(** * FDC-101: the attestation workflow engine

    A shallow embedding of [src/services/FDCService.ts] (ProofCache,
    RetryStrategy, FDCService), [src/builders/AttestationRequestBuilder.ts]
    and the part of [src/base/WeatherInsuranceBase.ts] that drives them,
    followed by the properties of the engine.

    Conventions of the embedding.
    - A JavaScript [number] holding a count or a timestamp is a [Z]; one that
      is multiplied by a fractional factor (delays, poll intervals) is a [Q],
      which is exact for the values the code produces from whole
      milliseconds.  NaN and infinities are not represented.
    - An optional field ([x?: T]) is an [option]; [a || d] on a number or a
      string is [orDefault]: the default replaces an absent, zero or empty
      value.
    - Asynchronous code runs as one sequence of steps over a [World]: the
      clock read by [Date.now()], the contents of the proof cache, the number
      of calls each collaborator has received, and the log of observable
      events.  The collaborators (verifier server, ledger, relay, DA layer,
      timer) are an [Env] of scripted answers, indexed by call number.
      The clock moves during [sleep] only, by what the timer of the [Env]
      says; the other calls take no time.
    - A callback ([onRetry], [onProgress]) is a logging side effect: it adds
      an event to the log and returns.
    - [while (true)] loops take a fuel argument; running out of fuel is the
      outcome [Diverge], which is not a result of the program. *)

From Stdlib Require Import ZArith QArith Qminmax Qround Sorted Lia Lqa Ascii.
From stdpp Require Import base strings gmap list pretty.

Open Scope Z_scope.
Set Warnings "-register-all".

(** ** JavaScript helpers *)

Module JS.

(** Truthiness of a number and of a string. *)
Definition truthyZ (x : Z) : bool := negb (x =? 0).
Definition truthyQ (x : Q) : bool := negb (Qnum x =? 0).
Definition truthyStr (s : string) : bool := negb (String.eqb s "").

(** [o || d] for an optional number or string. *)
Definition orDefaultZ (o : option Z) (d : Z) : Z :=
  match o with
  | Some x => if truthyZ x then x else d
  | None => d
  end.

Definition orDefaultQ (o : option Q) (d : Q) : Q :=
  match o with
  | Some x => if truthyQ x then x else d
  | None => d
  end.
(** * raftkit: the cluster facade, the remote peer, the daemon and the
      snapshot codec, embedded from the Go sources.

    - [Cluster]  : src/cluster.go
    - [Remote]   : src/internal/membership/remote.go
    - [Daemon]   : src/internal/daemon (the daemon part of types_test.go)
    - [Disk]     : src/internal/storage/disk/snap_codec.go

    Go values are modelled as the code has them: uint64 as [Z], byte
    slices as [list byte], interfaces as records of what their methods
    return, [error] results as a sum with the value. *)

From stdpp Require Import base gmap strings list.
From Stdlib Require Import ZArith Lia.
From Stdlib.Strings Require Import Byte Ascii.

Local Open Scope Z_scope.
Definition case_modes : list string := ["upper"; "lower"; "camel"; "snake"; "pascal"].

(** The last token value that spells a case mode, lower-cased. *)
Definition find_mode (tokens : list Token) : name :=
  fold_left (fun acc t =>
    match tvalue t with
    | VStr s => if existsb (String.eqb (lower s)) case_modes then Some (lower s) else acc
    | _ => acc
    end) tokens None.

(** The node of an arithmetic update, by the operator token's type. *)
Definition arith_node (op : string) (var : name) (val : expr) : option stmt :=
  if String.eqb op "INCREASE" then Some (IncreaseNode var val)
  else if String.eqb op "DECREASE" then Some (DecreaseNode var val)
  else if String.eqb op "MULTIPLY" then Some (MultiplyNode var val)
  else if String.eqb op "DIVIDE" then Some (DivideNode var val)
  else if String.eqb op "EXPONENTIATE" then Some (ExponentiateNode var val)
  else None.

(** ** What a statement parser does with the line it consumed

    Every [parse_*] method consumes the current line, reads its fields off
    the line's tokens and, when the statement bears a block, calls
    [_collect_block] last and builds its node around the collected body. *)

Inductive block_parent : Type :=
| ParentHeader   (* [_collect_block(indent)], the header's own indentation *)
| ParentNone     (* [_collect_block(None)] *)
| ParentNext.    (* the indentation of the line after the header, or 0 *)

Inductive line_action : Type :=
| Leaf (node : option stmt)
| Header (parent : block_parent) (build : list stmt -> option stmt).

(** The fields of a [FileNode], shared by both parsers' [parse_file] up to
    the rule for the file name and the text. *)
Definition file_find_replace (tokens : list Token) : name * name :=
  if has_type "FILE_FIND" tokens && has_type "FILE_REPLACE" tokens
  then match all_values ["STRING"] tokens with
       | _ :: f :: r :: _ => (as_name f, as_name r)
       | _ => (None, None)
       end
  else (None, None).

(** The last token type that starts with [FILE_]. *)
Definition file_action (tokens : list Token) : name :=
  fold_left (fun acc t => if type_startswith "FILE_" t then Some (ttype t) else acc)
    tokens None.

(** ** The python_code parser *)

Module PyParser.

Definition parse_display (tokens : list Token) : line_action :=
  let bold := has_type "PLUS_BOLD" tokens in
  Leaf (Some (DisplayNode (Lit (first_value literal_types tokens)) bold)).

Definition parse_interact (tokens : list Token) : line_action :=
  let bold := has_type "PLUS_BOLD" tokens in
  Leaf (Some (InteractNode (Lit (first_value ["STRING"; "IDENTIFIER"] tokens)) bold)).

Definition parse_assign (tokens : list Token) : option stmt :=
  let val := first_value literal_types
               (default [] (after_first (is_type "ASSIGN") tokens)) in
  let var := value_after "TO" (is_type "IDENTIFIER") tokens in
  match var, val with
  | None, VStr s =>
      if isidentifier s then Some (AssignNode (Some s) (Lit VNone))
      else Some (AssignNode None (Lit val))
  | None, _ => Some (AssignNode None (Lit val))
  | Some v, _ => Some (AssignNode (as_name v) (Lit val))
  end.
(** The components pathlib keeps of a relative path text. *)
Definition parts (s : string) : list string :=
  filter (fun x => negb (String.eqb x "") && negb (String.eqb x ".")) (split_slash s).

(** Whether a path text has a component [..]: the operating system
    resolves it against the directories on the way, and the place it names
    is not the entry of the tree under these components. *)
Definition has_dotdot (s : string) : bool :=
  existsb (String.eqb "..") (split_slash s).

(** [d / s] for a text [s] that does not start with a slash. *)
Definition joinpath (d : path) (s : string) : path := (rev (parts s) ++ d)%list.

(** [str(p)], for the output directory written as [root]. *)
Definition path_str (root : string) (p : path) : string := Py.join "/" (root :: rev p).

Record file : Type := { text : string; parsed : option json }.

Inductive node : Type :=
| Dir
| File (f : file).

Definition tree : Type := list (path * node).
Bind Scope list_scope with tree.

Fixpoint path_eqb (p q : path) : bool :=
  match p, q with
  | [], [] => true
  | a :: p', b :: q' => String.eqb a b && path_eqb p' q'
  | _, _ => false
  end.

Fixpoint lookup (t : tree) (p : path) : option node :=
  match t with
  | [] => None
  | (q, n) :: rest => if path_eqb q p then Some n else lookup rest p
  end.

(** An existing entry is replaced where it stands, a new one goes last. *)
Fixpoint put (t : tree) (p : path) (n : node) : tree :=
  match t with
  | [] => [(p, n)]
  | (q, m) :: rest => if path_eqb q p then (q, n) :: rest else (q, m) :: put rest p n
  end.

(** [p.exists()], [p.is_dir()] *)
Definition exists_ (t : tree) (p : path) : bool :=
  match lookup t p with Some _ => true | None => false end.

Definition is_dir (t : tree) (p : path) : bool :=
  match lookup t p with Some Dir => true | _ => false end.

Definition os_error (k : exn_kind) (what root : string) (p : path) : exn :=
  Exn k (what ++ ": '" ++ path_str root p ++ "'").

Section FileSystem.

Variable root : string.

(** [os.mkdir(p)] *)
Definition os_mkdir (t : tree) (p : path) : result tree :=
  match lookup t p with
  | Some _ => Raise (os_error FileExistsError "[Errno 17] File exists" root p)
  | None =>
      match p with
      | [] => Ok (t ++ [(p, Dir)])%list
      | _ :: up =>
          match lookup t up with
          | Some Dir => Ok (t ++ [(p, Dir)])%list
          | Some (File _) =>
              Raise (os_error NotADirectoryError "[Errno 20] Not a directory" root p)
          | None =>
              Raise (os_error FileNotFoundError "[Errno 2] No such file or directory" root p)
          end
      end
  end.

(** [p.mkdir(exist_ok=True)] *)
Definition mkdir (t : tree) (p : path) : result tree :=
  match os_mkdir t p with
  | Ok t' => Ok t'
  | Raise e =>
      match kind e with
      | FileNotFoundError => Raise e
      | _ => if is_dir t p then Ok t else Raise e
      end
  end.

(** [p.mkdir(parents=True, exist_ok=True)]: pathlib tries the directory
    itself, and on [FileNotFoundError] makes the parent first. *)
Fixpoint mkdir_parents (t : tree) (p : path) : result tree :=
  match os_mkdir t p with
  | Ok t' => Ok t'
  | Raise e =>
      match kind e with
      | FileNotFoundError =>
          match p with
          | [] => Raise e
          | _ :: up => let* t1 := mkdir_parents t up in mkdir t1 p
          end
      | _ => if is_dir t p then Ok t else Raise e
      end
  end.

(** [open(p, 'w')] followed by the write of the whole content. *)
Definition write (t : tree) (p : path) (f : file) : result tree :=
  match lookup t p with
  | Some Dir => Raise (os_error IsADirectoryError "[Errno 21] Is a directory" root p)
  | Some (File _) => Ok (put t p (File f))
  | None =>
      match p with
      | [] => Ok (t ++ [(p, File f)])%list
      | _ :: up =>
          match lookup t up with
          | Some Dir => Ok (t ++ [(p, File f)])%list
          | Some (File _) =>
              Raise (os_error NotADirectoryError "[Errno 20] Not a directory" root p)
          | None =>
              Raise (os_error FileNotFoundError "[Errno 2] No such file or directory" root p)
          end
      end
  end.

(** [open(p)] followed by the read of the whole content. *)
Definition read (t : tree) (p : path) : result file :=
  match lookup t p with
  | Some (File f) => Ok f
  | Some Dir => Raise (os_error IsADirectoryError "[Errno 21] Is a directory" root p)
  | None => Raise (os_error FileNotFoundError "[Errno 2] No such file or directory" root p)
  end.

End FileSystem.

(** [json.dump(v, f, indent=2)] and [f.write(s)] as file contents. The one
    text the splitter writes with [f.write] is a Markdown document, which
    starts with ["# "] and is no JSON document. *)
Definition json_file (h : host) (v : json) : file :=
  {| text := dumps h v; parsed := Some v |}.

Definition text_file (s : string) : file :=
  {| text := s; parsed := None |}.

(** [json.load(f)] *)
Definition json_load (h : host) (f : file) : result json :=
  match parsed f with
  | Some v => Ok v
  | None => Raise (Exn JSONDecodeError (decode_error h (text f)))
  end.

(** The entries directly inside [d], in listing order. *)
Definition children (t : tree) (d : path) : list path :=
  map fst (filter (fun e => match fst e with
                            | [] => false
                            | _ :: up => path_eqb up d
                            end) t).
(** [t[:, j] = col], in place, on a 2-d tensor. *)
Definition assign_col (t : Tensor) (j : nat) (col : list Q) : Tensor :=
  let T := nth 1 (shape t) 0%nat in
  mkTensor (shape t)
    (map (fun k => if (k mod T =? j)%nat then nth (k / T) col 0
                   else nth k (data t) 0)
       (seq 0 (length (data t)))).

(** [t.unsqueeze(0)] and [t.squeeze(0)]. *)
Definition unsqueeze0 (t : Tensor) : Tensor :=
  mkTensor (1%nat :: shape t) (data t).

Definition squeeze0 (t : Tensor) : Tensor :=
  match shape t with
  | 1%nat :: s => mkTensor s (data t)
  | _ => t
  end.

(** [torch.cat((a, b), dim=0)]: the sizes after the first must agree,
    except that a tensor of shape [(0,)], which has no element, is passed
    over; a tensor without dimensions is refused. *)
Definition cat (a b : Tensor) : result Tensor :=
  match shape a, shape b with
  | n :: s, m :: s' =>
      if shape_eqb s s'
      then Ok (mkTensor ((n + m)%nat :: s) (data a ++ data b))
      else if shape_eqb (n :: s) [0%nat]
      then Ok (mkTensor (m :: s') (data a ++ data b))
      else if shape_eqb (m :: s') [0%nat]
      then Ok (mkTensor (n :: s) (data a ++ data b))
      else Raise RuntimeError
  | _, _ => Raise RuntimeError
  end.

(** [torch.cat(ts)] along dimension 0; an empty list is refused. *)
Fixpoint cat_list (ts : list Tensor) : result Tensor :=
  match ts with
  | [] => Raise RuntimeError
  | [t] => match shape t with [] => Raise RuntimeError | _ => Ok t end
  | t :: ts' => r <- cat_list ts' ;; cat t r
  end.

(** [t.reshape(-1)] and [t.flatten()]. *)
Definition flatten (t : Tensor) : Tensor :=
  mkTensor [length (data t)] (data t).

(** [t.reshape(-1, n)]: refused unless [n] is positive and divides the
    number of elements. *)
Definition reshape_rows (t : Tensor) (n : Z) : result Tensor :=
  let len := length (data t) in
  if ((0 <? n)%Z && (len mod Z.to_nat n =? 0)%nat)%bool
  then Ok (mkTensor [(len / Z.to_nat n)%nat; Z.to_nat n] (data t))
  else Raise RuntimeError.

(** The rows of a 2-d tensor. *)
Definition rows (t : Tensor) : list (list Q) :=
  match shape t with
  | [B; T] => chunks T B (data t)
  | _ => []
  end.

(** [t.chunk(k)] of a 1-d tensor: pieces of [ceil(len / k)] elements, the
    last one shorter; [k] empty pieces when the tensor is empty. *)
Definition chunk (t : Tensor) (k : nat) : result (list Tensor) :=
  if (k =? 0)%nat then Raise RuntimeError
  else
    let len := length (data t) in
    let size := ((len + k - 1) / k)%nat in
    Ok (map (fun piece => mkTensor [length piece] piece)
          (if (size =? 0)%nat then repeat [] k
           else chunks size ((len + size - 1) / size) (data t))).

(** [t.sum(dim=-1)]: the sums over the last dimension. *)
Definition sum_last (t : Tensor) : result Tensor :=
  match rev (shape t) with
  | [] => Ok (mkTensor [] [Qsum (data t)])
  | K :: s =>
      Ok (mkTensor (rev s)
            (map Qsum (chunks K (numel (rev s)) (data t))))
  end.

(** [for x in t]: the sub-tensors along dimension 0. *)
Definition iter (t : Tensor) : result (list Tensor) :=
  match shape t with
  | [] => Raise TypeError
  | B :: s => Ok (map (mkTensor s) (chunks (numel s) B (data t)))
  end.

(** [torch.ones_like(t) * r] for a number [r]. *)
Definition ones_times (t : Tensor) (r : Q) : Tensor :=
  mkTensor (shape t) (map (fun one => one * r) (data (ones_like t))).

(** [(t == 1).float()] on the elements. *)
Definition eq_one (x : Q) : Q := if Qeq_bool x 1 then 1 else 0.

End Torch.

Import Torch.

(** ** Python values held by an experience *)

#[local] Set Warnings "-register-all".

Inductive pyval : Type :=
| PyNone
| PyInt (z : Z)
| PyFloat (q : Q)
| PyTensor (t : Tensor)
| PyList (l : list pyval).

(** ** AdvantageEngine *)

Module AdvantageEngine.

(** [values = action_mask * values] when [action_mask is not None]. *)
Definition apply_mask (action_mask : option Tensor) (t : Tensor)
  : result Tensor :=
  match action_mask with
  | Some m => Torch.mul m t
  | None => Ok t
  end.

Section GAE.

Variables gamma lambd : Q.

(** One iteration of the loop of [get_advantages_and_returns] at timestep
    [t]; the state is [(lastgaelam, advantages_reversed)]. *)
Definition gae_body (response_length : nat) (values rewards : Tensor)
    (st : operand * list operand) (t : nat) : operand * list operand :=
  let '(lastgaelam, advantages_reversed) := st in
  let nextvalues :=
    if (t <? response_length - 1)%nat then Vec (select_col values (t + 1))
    else Num 0 in
  let delta :=
    broadcast Qminus
      (broadcast Qplus (Vec (select_col rewards t))
         (broadcast Qmult (Num gamma) nextvalues))
      (Vec (select_col values t)) in
  let lastgaelam :=
    broadcast Qplus delta
      (broadcast Qmult (broadcast Qmult (Num gamma) (Num lambd)) lastgaelam) in
  (lastgaelam, advantages_reversed ++ [lastgaelam]).

(** The body of [get_advantages_and_returns] for one padded tensor of sizes
    (batch_size, response_size).  The model follows the code where [values],
    [rewards] and the mask have these same sizes; other sizes are refused,
    and the kind of the exception is then not the code's in every case. *)
Definition get_advantages_and_returns_batched
    (values rewards : Tensor) (action_mask : option Tensor)
  : result (Tensor * Tensor) :=
  let lastgaelam := Num 0 in
  let advantages_reversed := [] in
  match shape rewards with
  | [_; response_length] =>
      values <- apply_mask action_mask values ;;
      rewards <- apply_mask action_mask rewards ;;
      let '(_, advantages_reversed) :=
        fold_left (gae_body response_length values rewards)
          (rev (seq 0 response_length)) (lastgaelam, advantages_reversed) in
      advantages <- stack_dim1 (rev advantages_reversed) ;;
      returns <- Torch.add advantages values ;;
      Ok (advantages, returns)
  | _ => Raise IndexError
  end.

End GAE.

(** One iteration of the loop of [get_cumulative_returns] at timestep [t];
    the state is [(cumulative_return, returns)]. *)
Definition cumulative_body (gamma : Q) (rewards : Tensor)
    (st : operand * Tensor) (t : nat) : operand * Tensor :=
  let '(cumulative_return, returns) := st in
  let cumulative_return :=
    broadcast Qplus (Vec (select_col rewards t))
      (broadcast Qmult (Num gamma) cumulative_return) in
  (cumulative_return, assign_col returns t (vec cumulative_return)).

(** The body of [get_cumulative_returns] for one padded tensor of sizes
    (batch_size, response_size). *)
Definition get_cumulative_returns_batched
    (rewards : Tensor) (action_mask : option Tensor) (gamma : Q)
  : result Tensor :=
  match shape rewards with
  | [batch_size; response_length] =>
      let returns := zeros_like rewards in
      let cumulative_return := Vec (repeat 0 batch_size) in
      rewards <- apply_mask action_mask rewards ;;
      let '(_, returns) :=
        fold_left (cumulative_body gamma rewards)
          (rev (seq 0 response_length)) (cumulative_return, returns) in
      Ok returns
  | _ => Raise IndexError
  end.

(** The items of a Python list of tensors, or of a tensor iterated along
    dimension 0. *)
Definition items (v : pyval) : result (list pyval) :=
  match v with
  | PyList l => Ok l
  | PyTensor t => ts <- iter t ;; Ok (map PyTensor ts)
  | _ => Raise TypeError
  end.

(** [get_advantages_and_returns(values, rewards, action_mask, gamma, lambd)]:
    a list of tensors (packed samples) is handled one sequence at a time
    through the tensor case.  Arguments that are neither are refused, as in
    the code, where the kind of the exception depends on the operation that
    meets them first. *)
Definition get_advantages_and_returns
    (values rewards : pyval) (action_mask : option Tensor) (gamma lambd : Q)
  : result (pyval * pyval) :=
  match values with
  | PyList vs =>
      rs <- items rewards ;;
      pairs <-
        map_result
          (fun vr =>
             match vr with
             | (PyTensor v, PyTensor r) =>
                 ' (adv, ret) <-
                   get_advantages_and_returns_batched gamma lambd
                     (unsqueeze0 v) (unsqueeze0 r) action_mask ;;
                 Ok (PyTensor (squeeze0 adv), PyTensor (squeeze0 ret))
             | _ => Raise AttributeError
             end)
          (combine vs rs) ;;
      Ok (PyList (map fst pairs), PyList (map snd pairs))
  | PyTensor v =>
      match rewards with
      | PyTensor r =>
          ' (adv, ret) <-
            get_advantages_and_returns_batched gamma lambd v r action_mask ;;
          Ok (PyTensor adv, PyTensor ret)
      | _ => Raise AttributeError
      end
  | _ => Raise AttributeError
  end.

========================================================================

Problem to work on:
Go to the line with "(** [t.reshape(-1, n)]: refused" in the entries above and repeat every line from there through the line with "match rev (shape t) with", exactly and with no other text.

Your solution:
(** [t.reshape(-1, n)]: refused unless [n] is positive and divides the
    number of elements. *)
Definition reshape_rows (t : Tensor) (n : Z) : result Tensor :=
  let len := length (data t) in
  if ((0 <? n)%Z && (len mod Z.to_nat n =? 0)%nat)%bool
  then Ok (mkTensor [(len / Z.to_nat n)%nat; Z.to_nat n] (data t))
  else Raise RuntimeError.

(** The rows of a 2-d tensor. *)
Definition rows (t : Tensor) : list (list Q) :=
  match shape t with
  | [B; T] => chunks T B (data t)
  | _ => []
  end.

(** [t.chunk(k)] of a 1-d tensor: pieces of [ceil(len / k)] elements, the
    last one shorter; [k] empty pieces when the tensor is empty. *)
Definition chunk (t : Tensor) (k : nat) : result (list Tensor) :=
  if (k =? 0)%nat then Raise RuntimeError
  else
    let len := length (data t) in
    let size := ((len + k - 1) / k)%nat in
    Ok (map (fun piece => mkTensor [length piece] piece)
          (if (size =? 0)%nat then repeat [] k
           else chunks size ((len + size - 1) / size) (data t))).

(** [t.sum(dim=-1)]: the sums over the last dimension. *)
Definition sum_last (t : Tensor) : result Tensor :=
  match rev (shape t) with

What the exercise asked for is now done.